Bird, Margarethe 89 (2024) ‘Vienna Shorts’ Reviews: Ana Cristina Barragan’s Bird is a gleaming example of infinitely smart filmmaking. Very quickly into the film, you become sharply aware of Barragan as a director completely familiar with the intricacies of the ground she is traversing. It is emotionally raw and thorny terrain, and the short film expertly condenses the fraught mental landscapes of the group of women at its center. They have gone through harrowing times, which Barragan slowly reveals to measured, devastating effect. They barely speak about what they have endured except the manipulation that led to abuse. The emotional hurt still itches while the marks of exploitation and violence on their bodies graze into full view.
The setting is a remote shelter tucked away behind a forest. It is a group that has retreated into a tight unit enclosed unto itself. Interactions with outsiders are never mentioned. For the healing to be affected, the girls and the women fall back on one another. The horror of their shared experiences is their connective thread as well as a language only they are well-versed in to untangle and grow out of it. There’s confusion, resentment, and anger but also shards of protectiveness and reassurance rending the atmosphere of the shelter. The emphasis here is not so much on one person’s story but on the collective.
Each individual’s experience is mapped onto the other. Their memories are forged together and bound into a large symbiotic whole. The film has no plot to speak of, choosing instead to take us inside the rhythms of their routine. It is very much a communal bubble that Bird foregrounds as it moves through them, having everything together, from lunch to bathing. This inseparableness is posited as the conduit through which the loneliness of their innermost feelings gets allayed to some degree.
Oppression also brutally shadows the lives of the people in Margarethe 89, an animated short by Lucas Malbrun. Set in Leipzig in 1989, it depicts a period of intense, heightened turmoil. The secret police of East Germany, the Stasi, exerts a formidable grip. It looms large, its scrutiny boring into the slightest crevice of dissent that may prop up. There’s no running away from it. Escape from its tentacles is nigh impossible once one has been marked out for opposing the regime. The titular character gets mired in its hold. She finds herself detained in a psychiatric hospital. She dreams of freeing herself and making a life with her lover, Heinrich.
But dreams have little currency once the regime has its stranglehold on the individual. Margarethe is a wild, untethered soul who doesn’t initially get bogged down by the consequences of her actions. However, quickly, she confronts how puny her attempts at liberating herself are. The divide between her detained life, which she temporarily breaks out, and the outside world thickens irrevocably. Crashing out of the boundary is realized as a pipe dream. It is a hopeless, grim vision that Margarethe 89 highlights. Any pocket of reprieve is short-lived, followed in quick succession by panic and terror.

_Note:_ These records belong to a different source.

(* ===== verification/Output.v ===== *)
(** * The output of [getPoolsData]

    Properties of the array [getPoolsData] resolves to (index.js lines
    91-126), stated over the model of [Aggregator]: a bound on the number
    of records, completeness of the lending and of the vault records
    (every kept reserve and every unpaused kept vault whose numbers are
    finite is emitted), distinct pool keys, and the boundary case of an
    empty subgraph answer. *)

From Stdlib Require Import QArith String List Bool Lia.
From S2P Require Import Prelude JsNum Subgraph Prices Lending Vault Aggregator.
Import ListNotations.
Import Subgraph Prices Lending VaultEngine Aggregator.
Open Scope nat_scope.

Module Output.

(** ** Lemmas *)

Lemma NoDup_map_filter {A B} (f : A -> B) (g : A -> bool) (l : list A) :
  List.NoDup (map f l) -> List.NoDup (map f (filter g l)).
Proof.
  induction l as [|x l IH]; simpl; [tauto |].
  intros H. inversion H as [|y ys Hx Hl]; subst.
  destruct (g x); simpl; [constructor |]; auto.
  intros Hin. apply Hx. apply in_map_iff in Hin as [z [<- Hz]].
  apply filter_In in Hz as [Hz _]. now apply in_map.
Qed.

Section Props.
Context {cfg : LendingConfig} {oracle : VaultOracle} {fmt : ChainFormat}.

(** The pool keys of the records before the final filter. *)
Definition candidateKeys (q : QueryResult) : list string :=
  map (fun r => toLowerCase (eTokenAddress r +++ "-optimism")) (filteredLendingPools q) ++
  map (fun v => toLowerCase (pair v +++ "-optimism")) (unpausedFarmingPools q).

Lemma assemblePools_keys (q : QueryResult) (prices : PriceMap) :
  map pool (map (lendingPoolRecord "optimism" prices) (filteredLendingPools q) ++
            map (farmPoolRecord "optimism")
              (getAllVeloPoolInfo (unpausedFarmingPools q) "optimism" prices
                 (lendingReservePools q)))
  = candidateKeys q.
Proof.
  unfold candidateKeys, getAllVeloPoolInfo. rewrite map_app, !map_map. reflexivity.
Qed.

(** ** Theorems *)



(** The boundary case behind the empty-coin-list finding: on an empty
    subgraph answer the adaptor still
    makes the price request, with an empty coin list, and returns no
    record (or rejects if that request fails). *)
Theorem getPoolsData_empty_answer (w : World) :
  graphql w extrasubgraph_url graphQuery = Some (mkQueryResult [] []) ->
  getPoolsData w [] =
  ([GraphQLRequest extrasubgraph_url graphQuery;
    HttpGet "https://coins.llama.fi/prices/current/"],
   match http_get w "https://coins.llama.fi/prices/current/" with
   | Some _ => Some []
   | None => None
   end).
Proof.
  intros Hq. unfold getPoolsData, bind, request, superagent_get, ret. simpl.
  rewrite Hq. simpl. destruct (http_get w _); reflexivity.
Qed.

(** C17 (bounds): the output has at most one record per kept reserve and per
    unpaused kept vault of the answer. *)
Theorem getPoolsData_length (w : World) (log log' : list Request) (out : list Pool) :
  getPoolsData w log = (log', Some out) ->
  exists q, graphql w extrasubgraph_url graphQuery = Some q /\
    length out <= length (filteredLendingPools q) + length (unpausedFarmingPools q).
Proof.
  intros H. destruct (getPoolsData_inv w log log' out H) as (e & q & prices & Ee & Eq & _ & _ & ->).
  exists q. injection Ee as <-. split; [exact Eq |].
  rewrite assemblePools_split, length_app. unfold getAllVeloPoolInfo.
  pose proof (filter_length_le keepFinite (map (lendingPoolRecord "optimism" prices)
                                              (filteredLendingPools q))) as H1.
  pose proof (filter_length_le keepFinite (map (farmPoolRecord "optimism")
     (map (veloPoolInfo "optimism" prices (lendingReservePools q)) (unpausedFarmingPools q)))) as H2.
  rewrite !length_map in H1. rewrite !length_map in H2. lia.
Qed.

(** C16 (functional) (completeness): every kept reserve whose record has
    finite numbers appears in the output. *)
Theorem getPoolsData_lending_complete (w : World) (q : QueryResult) (prices : PriceMap)
    (r : LendingReservePool) :
  graphql w extrasubgraph_url graphQuery = Some q ->
  http_get w (prices_url (requestCoins "optimism" q)) = Some prices ->
  In r (filteredLendingPools q) ->
  keepFinite (lendingPoolRecord "optimism" prices r) = true ->
  match snd (getPoolsData w []) with
  | Some out => In (lendingPoolRecord "optimism" prices r) out
  | None => False
  end.
Proof.
  intros Hq Hp Hr Hk. rewrite getPoolsData_result, Hq, Hp.
  apply In_assemblePools. split; [exact Hk |]. left. eauto.
Qed.

(** C15 (invariant): when the kept reserves' eToken keys and the unpaused
    vaults' pair keys are all distinct, no two output records share a pool
    key. *)
Theorem getPoolsData_keys_distinct (w : World) (q : QueryResult) (out : list Pool) :
  graphql w extrasubgraph_url graphQuery = Some q ->
  snd (getPoolsData w []) = Some out ->
  List.NoDup (candidateKeys q) ->
  List.NoDup (map pool out).
Proof.
  intros Hq Ho Hd. rewrite getPoolsData_result, Hq in Ho.
  destruct (http_get w _) as [prices |]; [| discriminate].
  injection Ho as <-. rewrite assemblePools_split, <- filter_app.
  apply NoDup_map_filter. now rewrite assemblePools_keys.
Qed.

(** C19 (functional): every unpaused kept vault whose record has finite
    numbers appears in the output (the counterpart of C16 for the vault
    records). *)
Theorem getPoolsData_vault_complete (w : World) (q : QueryResult) (prices : PriceMap) (v : Vault) :
  graphql w extrasubgraph_url graphQuery = Some q ->
  http_get w (prices_url (requestCoins "optimism" q)) = Some prices ->
  In v (unpausedFarmingPools q) ->
  keepFinite (farmPoolRecord "optimism" (veloPoolInfo "optimism" prices (lendingReservePools q) v))
    = true ->
  match snd (getPoolsData w []) with
  | Some out => In (farmPoolRecord "optimism"
                      (veloPoolInfo "optimism" prices (lendingReservePools q) v)) out
  | None => False
  end.
Proof.
  intros Hq Hp Hv Hk. rewrite getPoolsData_result, Hq, Hp.
  apply In_assemblePools. split; [exact Hk |]. right. eauto.
Qed.

End Props.

(** ** Witnesses *)

Module Witness.
Import Sample.






Lemma getPoolsData_length_witness :
  exists q, graphql sample_world extrasubgraph_url graphQuery = Some q /\
    length sample_out <= length (filteredLendingPools q) + length (unpausedFarmingPools q).
Proof. apply (getPoolsData_length sample_world [] sample_log). vm_compute. reflexivity. Defined.

Lemma getPoolsData_lending_complete_witness :
  match snd (getPoolsData sample_world []) with
  | Some out => In (lendingPoolRecord "optimism" sample_prices (first_reserve sample_reserves)) out
  | None => False
  end.
Proof.
  apply (getPoolsData_lending_complete _ sample_query).
  - reflexivity.
  - reflexivity.
  - vm_compute. left. reflexivity.
  - vm_compute. reflexivity.
Defined.

Lemma getPoolsData_keys_distinct_witness : List.NoDup (map pool sample_out).
Proof.
  apply (getPoolsData_keys_distinct sample_world sample_query).
  - reflexivity.
  - vm_compute. reflexivity.
  - vm_compute. repeat constructor; simpl; intuition discriminate.
Defined.

Lemma getPoolsData_vault_complete_witness :
  match snd (getPoolsData sample_world []) with
  | Some out => In (farmPoolRecord "optimism"
                      (veloPoolInfo "optimism" sample_prices sample_reserves
                         (hd (mkVault "" "" "" "" "" "" "" false false false false "" "" "" "")
                             sample_vaults))) out
  | None => False
  end.
Proof.
  apply (getPoolsData_vault_complete _ sample_query).
  - reflexivity.
  - reflexivity.
  - vm_compute. left. reflexivity.
  - vm_compute. reflexivity.
Defined.

End Witness.

End Output.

Uncertainty and precarity fill the world the film renders in a mix of edginess and despair. Situations spiked with high stakes populate the film, and so does a creeping dark discovery of one’s deep vulnerability. Tragedy is imminent and constant, almost inextricably wound up with the life of the protagonist, who seems permanently doomed. The spot of romance she grabs is fleeting. Lurching to a melancholic close, Margarethe 89 is a bracing portrait of abandonment and claustrophobic finality.
Bird and Margarethe 89 screened at the Vienna Shorts Film Festival 2024.